GBS is serious and it hits hard and fast.  It's one of those things that once the baby has it, it's really hard to treat it, even with our modern medicine.  The best way is to prevent it in the first place.  I work in OB, and one of the nurse friends I work with came in a couple years ago in precip labor.  Her water broke in the car on the way to the hospital.  She delivered less than 10 minutes from walking onto the floor, and there were no vaginal checks before her delivery.  The fact that her membranes were intact and there were no vaginal checks would make you think she was "safe".  However, her baby quickly became severely ill with GBS and spent 3 weeks in the NICU.  It was her 3rd baby, and she often jokes that her birth with the least interventions gave her the sickest child (her other births were IND, epi, etc)

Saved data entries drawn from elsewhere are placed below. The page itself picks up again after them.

(** Letters, digits and [-_.~] are never escaped; a path segment also keeps [$&+:=@]. *)
Definition unreserved (c : ascii) : bool :=
  let n := N_of_ascii c in
  ((97 <=? n) && (n <=? 122) || (65 <=? n) && (n <=? 90) || (48 <=? n) && (n <=? 57))%N ||
  existsb (Ascii.eqb c) ["-"; "_"; "."; "~"]%char.
Definition segment_plain (c : ascii) : bool :=
  unreserved c || existsb (Ascii.eqb c) ["$"; "&"; "+"; ":"; "="; "@"]%char.

Definition upperhex (n : N) : ascii := ascii_of_N (if n <? 10 then 48 + n else 55 + n)%N.
Definition percent (c : ascii) : string :=
  String "%" (String (upperhex (N_of_ascii c / 16)) (String (upperhex (N_of_ascii c mod 16)) "")).

Definition query_char (c : ascii) : string :=
  if unreserved c then String c "" else if Ascii.eqb c " " then "+" else percent c.
Definition segment_char (c : ascii) : string :=
  if segment_plain c then String c "" else percent c.

Fixpoint QueryEscape (s : string) : string :=
  match s with
  | EmptyString => ""
  | String c s' => query_char c +:+ QueryEscape s'
  end.
Fixpoint PathEscape (s : string) : string :=
  match s with
  | EmptyString => ""
  | String c s' => segment_char c +:+ PathEscape s'
  end.

(** How the server decodes the path; [None] is an error. *)
Fixpoint PathUnescape (s : string) : option string :=
  match s with
  | EmptyString => Some ""
  | String c s' =>
      if Ascii.eqb c "%" then
        match s' with
        | String a (String b r) =>
            match hex_value a, hex_value b with
            | Some x, Some y => String (ascii_of_N (16 * x + y)) <$> PathUnescape r
            | _, _ => None
            end
        | _ => None
        end
      else String c <$> PathUnescape s'
  end.

(** [Values.Encode] on parameters of one value each, in the order of their names *)
Definition key_le (a b : string * string) : Prop := String.leb a.1 b.1 = true.
#[global] Instance key_le_dec : RelDecision key_le.
Proof. intros a b. unfold key_le. apply _. Defined.

Definition pair_text (kv : string * string) : string := QueryEscape kv.1 +:+ "=" +:+ QueryEscape kv.2.
Definition Encode (params : list (string * string)) : string :=
  strings.Join (pair_text <$> merge_sort key_le params) "&".

(** [url.ParseQuery] without its error, and [Values.Set] *)
Definition ParseQuery (q : string) : list (string * string) := omap query_pair (strings.Split q "&").
Definition Set_ (k v : string) (params : list (string * string)) : list (string * string) :=
  filter (λ kv, kv.1 ≠ k) params ++ [(k, v)].

(** The decoded path and the raw query [url.Parse] finds after the host; [None] is an
    error.  A fragment is not sent. *)
Definition control (c : ascii) : bool := let n := N_of_ascii c in ((n <? 32) || (n =? 127))%N.
Definition Parse (s : string) : option (string * string) :=
  if negb (strings.forall_chars (λ c, negb (control c)) s) then None
  else
    let '(s, fragment) := default (s, "") (strings.Cut s "#") in
    let '(p, q) := default (s, "") (strings.Cut s "?") in
    _ ← PathUnescape fragment;
    p ← PathUnescape p;
    Some (p, q).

Just saying that even the best scenario (as far as risk factors) does not protect you as well as IV antibiotics have been proven to.

 

There is a lot of information on

http://www.groupbstrepinternational.org/index.html

 

And here is a GBS homebirth story to consider (family treated with "alternative" treatments....garlic, etc)

 

http://hurtbyhomebirth.blogspot.com/2011/03/wrens-story-on-1st-anniversary-of-his.html

 

Additionally, a word on hibiclens:

http://skepticalob.blogspot.com/2011/05/wash-your-vagina-out-with-soap.html

 

Just wanting to put an alternative opinion out there.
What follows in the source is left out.